[Start of section]

(* ===== verification/ServerAdmin.v ===== *)
(** * What server administration guarantees

    When a server is created, and that an issued token authenticates. *)
From S2P Require Import Prelude.
From S2P Require Export ServerService Samples.

(** No server has this code. *)
Definition code_free (d : db) (code : string) : Prop :=
  ∀ j sv, servers d !! j = Some sv → OpsServer.server_code sv ≠ code.

#[export] Instance code_free_dec d code : Decision (code_free d code).
Proof.
  refine (cast_if (decide (map_Forall (λ j sv, OpsServer.server_code sv ≠ code) (servers d)))).
  - abstract (intros j sv; apply m).
  - abstract (intros Hf; apply n; intros j sv; apply Hf).
Defined.

(** No operation of the program deletes servers. *)
Definition servers_alive (d : db) : Prop := map_Forall (λ j sv, alive TServer sv = true) (servers d).

#[export] Instance servers_alive_dec d : Decision (servers_alive d).
Proof. unfold servers_alive. apply _. Defined.

Section Props.
Context `{E : Env} `{!EnvOk E} `{!Ed25519} `{!Secrets}.

Lemma admissible_new_server d data created_by now :
  integrity d → (∀ u, created_by = Some u → is_Some (rows (d TUser) !! u)) →
  code_free d (ServerCreate.server_code data) →
  address_free d (next_id (d TServer)) (ServerCreate.ip_address data) (ServerCreate.ssh_port data) →
  admissible TServer (next_id (d TServer))
    (fresh_row TServer (next_id (d TServer)) now (new_server data created_by)) d = true.
Proof.
  intros HI Hu Hc Ha. apply admissible_spec. split.
  - simpl. destruct created_by as [u|]; simpl; [|by intros ? ? ?%elem_of_nil].
    intros k j [= -> ->]%list_elem_of_singleton. by apply Hu.
  - intros j sv Hj Hne. simpl. apply orb_false_iff. split.
    + apply bool_decide_eq_false. intros Heq. by apply (Hc j sv Hj).
    + apply andb_false_iff. destruct (decide (ServerCreate.ip_address data = OpsServer.ip_address sv)) as [He|He];
        [right|left]; apply bool_decide_eq_false; [|done]. intros Hp. by apply (Ha j sv Hj Hne).
Qed.

Lemma wp_create_server d data created_by n (Q : Z → session → Prop) (Ex : exc → session → Prop) :
  integrity d → servers_alive d → (∀ u, created_by = Some u → is_Some (rows (d TUser) !! u)) →
  (let i := next_id (d TServer) in
   if negb (bool_decide (code_free d (ServerCreate.server_code data)))
   then Ex (AppException SERVER_CODE_EXISTS "服务器编码已存在" 409) (Session d d n)
   else if negb (bool_decide (address_free d i (ServerCreate.ip_address data) (ServerCreate.ssh_port data)))
   then Ex (AppException SERVER_IP_EXISTS "IP 与端口已被占用" 409) (Session d d n)
   else let d' := add_row TServer (fresh_row TServer i (clock n) (new_server data created_by)) d in
        integrity d' → Q i (Session d' d' (S n))) →
  wp (create_server data created_by) Q Ex (Session d d n).
Proof.
  intros HI Hal Hu Hcase. cbv zeta in Hcase. unfold create_server, ServerRepository.get_by_server_code, ServerRepository.get_by_ip_port.
  apply wp_bind, wp_get_by_unique; cbn [work].
  { intros i sv Hsv _ Hc%String.eqb_eq. rewrite (bool_decide_false (code_free _ _)) in Hcase; [by apply wp_app_error|].
    intros Hf. by apply (Hf i sv Hsv). }
  intros Hcode. rewrite (bool_decide_true (code_free _ _)) in Hcase.
  2: { intros j sv Hj Heq. specialize (Hcode j sv Hj (Hal j sv Hj)). by apply String.eqb_neq in Hcode. }
  apply wp_bind, wp_get_by_unique; cbn [work].
  { intros i sv Hsv _ [Hip%String.eqb_eq Hport%Z.eqb_eq]%andb_true_iff.
    rewrite (bool_decide_false (address_free _ _ _ _)) in Hcase; [by apply wp_app_error|].
    intros Hf. by apply (Hf i sv Hsv (row_not_next TServer d i sv HI Hsv)). }
  intros Hip. assert (address_free d (next_id (d TServer)) (ServerCreate.ip_address data)
    (ServerCreate.ssh_port data)) as Hfree.
  { intros j sv Hj _ [H1 H2]. specialize (Hip j sv Hj (Hal j sv Hj)). apply andb_false_iff in Hip as [Hip|Hip].
    - by apply String.eqb_neq in Hip.
    - by apply Z.eqb_neq in Hip. }
  rewrite (bool_decide_true (address_free _ _ _ _)) in Hcase by done. apply wp_bind, wp_create_ok; cbn [work ticks].
  - done.
  - apply admissible_new_server; [done|done| |done].
    intros j sv Hj Heq. specialize (Hcode j sv Hj (Hal j sv Hj)). by apply String.eqb_neq in Hcode.
  - intros HI'. by apply wp_bind, wp_commit, wp_ret, Hcase.
Qed.

(** A server is created exactly if its code and its address are free; a
    taken code, or else a taken address, is refused with 409 and nothing
    changes. *)
Theorem create_server_spec (d : db) (data : ServerCreate) (created_by : option Z) (n : nat) :
  integrity d → servers_alive d → (∀ u, created_by = Some u → is_Some (rows (d TUser) !! u)) →
  let i := next_id (d TServer) in
  if negb (bool_decide (code_free d (ServerCreate.server_code data)))
  then run (create_server data created_by) d n = (Raise (AppException SERVER_CODE_EXISTS "服务器编码已存在" 409), d, n)
  else if negb (bool_decide (address_free d i (ServerCreate.ip_address data) (ServerCreate.ssh_port data)))
  then run (create_server data created_by) d n = (Raise (AppException SERVER_IP_EXISTS "IP 与端口已被占用" 409), d, n)
  else run (create_server data created_by) d n
       = (Ok i, add_row TServer (fresh_row TServer i (clock n) (new_server data created_by)) d, S n).
Proof.
  intros HI Hal Hu. cbv zeta. destruct (bool_decide (code_free _ _)) eqn:Hc; cbn [negb].
  2: { apply run_refused, wp_create_server; [done..|]. by rewrite Hc. }
  destruct (bool_decide (address_free _ _ _ _)) eqn:Ha; cbn [negb].
  2: { apply run_refused, wp_create_server; [done..|]. cbv zeta. by rewrite Hc, Ha. }
  set (d' := add_row TServer _ d).
  destruct (run_total (create_server data created_by) (λ r s', r = next_id (d TServer) ∧ s' = Session d' d' (S n)) d n)
    as (r & s' & Hrun & -> & ->); [|done].
  apply wp_create_server; [done..|]. cbv zeta. rewrite Hc, Ha. done.
Qed.

(** ** Tokens *)

(** The next secret has not been used. *)
Definition secret_fresh (d : db) (secret : string) : Prop :=
  map_Forall (λ j t, OpsAgentToken.token_hash t ≠ _hash_token secret) (tokens d).

#[export] Instance secret_fresh_dec d secret : Decision (secret_fresh d secret).
Proof. unfold secret_fresh. apply _. Defined.

(** The stored row of a new token. *)
Definition issued_row (d : db) (i : Z) (name : option string) (now : datetime) (k : nat) : OpsAgentToken :=
  fresh_row TToken (next_id (d TToken)) now (AgentTokenRepository.new_token i name (token_urlsafe k)).

Lemma wp_generate_agent_token d i sv name k n (Q : AgentTokenResponse → session → Prop) Ex :
  integrity d → server_keys d → servers d !! i = Some sv → alive TServer sv = true →
  secret_fresh d (token_urlsafe k) →
  (let j := next_id (d TToken) in
   let row := issued_row d i name (clock n) k in
   let d' := add_row TToken row d in
   integrity d' →
   Q (AgentTokenResponse.Mk j (OpsAgentToken.token_name row) (OpsAgentToken.token_prefix row) (token_urlsafe k)
        (clock n)) (Session d' d' (S n))) →
  wp (generate_agent_token i name k) Q Ex (Session d d n).
Proof.
  intros HI Hk Hsv Hal Hf HQ. unfold generate_agent_token, get_server, AgentTokenRepository.create_token.
  apply wp_bind, wp_bind, (wp_get TServer); cbn [work]; [|intros Hn; by rewrite (Hn sv Hsv) in Hal].
  intros _ _ _. apply wp_ret, wp_bind, (wp_obj_ok TServer i sv); [done|]. rewrite (Hk i sv Hsv).
  apply wp_bind, wp_bind, wp_create_ok; cbn [work ticks].
  - done.
  - apply admissible_spec. split; [by intros k' j [= -> ->]%list_elem_of_singleton; exists sv|].
    intros j t Hj _. apply bool_decide_eq_false. simpl. intros Heq. by apply (Hf j t Hj).
  - intros HI'. apply wp_ret. cbn [work set_work tick durable ticks].
    apply wp_bind, wp_commit, wp_bind, (wp_obj_ok TToken _ (issued_row d i name (clock n) k)); cbn [work set_work tick durable ticks].
    { rewrite rows_add_row. apply lookup_insert_eq. }
    apply wp_ret, HQ. done.
Qed.

(** C37: a token issued for an enabled server, and only its hash and prefix being
    stored, authenticates as that token and server at any later time, until
    its row changes; the answer is the only place that holds the secret. *)
Theorem token_roundtrip (d : db) (i : Z) (sv : OpsServer) (name : option string) (k n m : nat) :
  integrity d → server_keys d → servers d !! i = Some sv → ServerRepository.enabled sv = true →
  secret_fresh d (token_urlsafe k) →
  ∃ r d' n' n'', run (generate_agent_token i name k) d n = (Ok r, d', n') ∧
    AgentTokenResponse.token r = token_urlsafe k ∧
    d' = add_row TToken (issued_row d i name (clock n) k) d ∧
    run (find_agent (AgentTokenResponse.token r)) d' m = (Ok (AgentTokenResponse.id r, i), d', n'').
Proof.
  intros HI Hk Hsv Hen Hf. pose proof Hen as [Hal _]%andb_true_iff.
  set (d' := add_row TToken (issued_row d i name (clock n) k) d).
  destruct (run_total (generate_agent_token i name k) (λ r s', AgentTokenResponse.token r = token_urlsafe k ∧
    AgentTokenResponse.id r = next_id (d TToken) ∧ durable s' = d' ∧ integrity d') d n)
    as (r & s' & Hrun & Hr & Hid & Hd & HI'); [by apply (wp_generate_agent_token d i sv)|].
  assert (tokens d' !! next_id (d TToken) = Some (issued_row d i name (clock n) k)) as Ht.
  { unfold d'. rewrite rows_add_row. apply lookup_insert_eq. }
  destruct (run_total (find_agent (token_urlsafe k)) (λ r' s'', r' = (next_id (d TToken), i) ∧ durable s'' = d') d' m)
    as (r' & s'' & Hrun' & -> & Hd'').
  { apply wp_find_agent; cbn [work durable ticks]; [done|..].
    - intros i' t sv' n' Ht' Hh _ Hsv'.
      assert (i' = next_id (d TToken)) as ->.
      { apply (integrity_unique TToken i' _ t _ d' HI' Ht' Ht). simpl. by apply bool_decide_eq_true. }
      pose proof (same_row TToken Ht Ht') as <-. change (OpsAgentToken.server_id _) with i in Hsv' |- *.
      assert (sv' = sv) as ->.
      { unfold d' in Hsv'. rewrite add_row_ne in Hsv' by done. exact (same_row TServer Hsv' Hsv). }
      by rewrite Hen.
    - intros n' Hn. specialize (Hn _ _ Ht eq_refl). done. }
  exists r, d', (ticks s'), (ticks s''). rewrite Hr, Hid. split_and!; [by rewrite Hrun, Hd|done|done|].
  by rewrite Hrun', Hd''.
Qed.
End Props.

(** ** Instances *)

#[local] Opaque agent_db.

Definition sample_create (code ip : string) : ServerCreate := ServerCreate.Mk code "host" ip 22 None.

Lemma agent_users : ∀ u, Some 1 = Some u → is_Some (rows (agent_db TUser) !! u).
Proof. intros u [= <-]. eexists. vm_compute. reflexivity. Qed.

Lemma agent_servers_alive : servers_alive agent_db.
Proof. apply (bool_decide_unpack _). vm_compute. reflexivity. Qed.

Lemma create_server_spec_witness :
  run (create_server (sample_create "web-1" "10.0.0.9") (Some 1)) agent_db 5
    = (Raise (AppException SERVER_CODE_EXISTS "服务器编码已存在" 409), agent_db, 5%nat) ∧
  (∃ d', run (create_server (sample_create "web-3" "10.0.0.9") (Some 1)) agent_db 5 = (Ok 3, d', 6%nat)).
Proof.
  pose proof (create_server_spec agent_db (sample_create "web-1" "10.0.0.9") (Some 1) 5
    agent_integrity agent_servers_alive agent_users) as H1.
  pose proof (create_server_spec agent_db (sample_create "web-3" "10.0.0.9") (Some 1) 5
    agent_integrity agent_servers_alive agent_users) as H2.
  cbv zeta in H1, H2.
  assert (bool_decide (code_free agent_db (ServerCreate.server_code (sample_create "web-1" "10.0.0.9"))) = false)
    as Hc1 by (vm_compute; reflexivity).
  assert (bool_decide (code_free agent_db (ServerCreate.server_code (sample_create "web-3" "10.0.0.9"))) = true)
    as Hc2 by (vm_compute; reflexivity).
  assert (next_id (agent_db TServer) = 3) as Hid by (vm_compute; reflexivity).
  assert (bool_decide (address_free agent_db 3 "10.0.0.9" 22) = true) as Ha by (vm_compute; reflexivity).
  rewrite Hc1 in H1. rewrite Hc2, Hid in H2. cbn [negb ServerCreate.ip_address ServerCreate.ssh_port sample_create] in H2.
  rewrite Ha in H2. split; [exact H1|]. eexists. exact H2.
Defined.

Lemma token_roundtrip_witness :
  ∃ r d' n' n'', run (generate_agent_token 2 None 7) agent_db 5 = (Ok r, d', n') ∧
    run (find_agent "secret-7") d' 1000 = (Ok (3, 2), d', n'').
Proof.
  destruct (server_at agent_db 2 "web-2" "10.0.0.2" 22) as (sv & Hsv & _ & _ & _ & _ & Hen);
    [vm_compute; reflexivity|].
  assert (secret_fresh agent_db (token_urlsafe 7)) as Hf
    by (apply (bool_decide_unpack _); vm_compute; reflexivity).
  destruct (token_roundtrip agent_db 2 sv None 7 5 1000 agent_integrity agent_server_keys Hsv Hen Hf)
    as (r & d' & n' & n'' & Hrun & Htok & _ & Hfind).
  assert (AgentTokenResponse.id r = 3) as Hid.
  { assert ((run (generate_agent_token 2 None 7) agent_db 5).1.1 = Ok r) as Hx by (rewrite Hrun; reflexivity).
    vm_compute in Hx. by injection Hx as <-. }
  rewrite Htok, Hid in Hfind. exists r, d', n', n''. exact (conj Hrun Hfind).
Defined.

[End of section]

[WHAT TO WORK ON]:
The answer is the lines above between the line holding "(** No operation" and the line holding "(Hc j sv Hj).", inclusive, each written out exactly, and no others.

[FINAL ANSWER]:
(** No operation of the program deletes servers. *)
Definition servers_alive (d : db) : Prop := map_Forall (λ j sv, alive TServer sv = true) (servers d).

#[export] Instance servers_alive_dec d : Decision (servers_alive d).
Proof. unfold servers_alive. apply _. Defined.

Section Props.
Context `{E : Env} `{!EnvOk E} `{!Ed25519} `{!Secrets}.

Lemma admissible_new_server d data created_by now :
  integrity d → (∀ u, created_by = Some u → is_Some (rows (d TUser) !! u)) →
  code_free d (ServerCreate.server_code data) →
  address_free d (next_id (d TServer)) (ServerCreate.ip_address data) (ServerCreate.ssh_port data) →
  admissible TServer (next_id (d TServer))
    (fresh_row TServer (next_id (d TServer)) now (new_server data created_by)) d = true.
Proof.
  intros HI Hu Hc Ha. apply admissible_spec. split.
  - simpl. destruct created_by as [u|]; simpl; [|by intros ? ? ?%elem_of_nil].
    intros k j [= -> ->]%list_elem_of_singleton. by apply Hu.
  - intros j sv Hj Hne. simpl. apply orb_false_iff. split.
    + apply bool_decide_eq_false. intros Heq. by apply (Hc j sv Hj).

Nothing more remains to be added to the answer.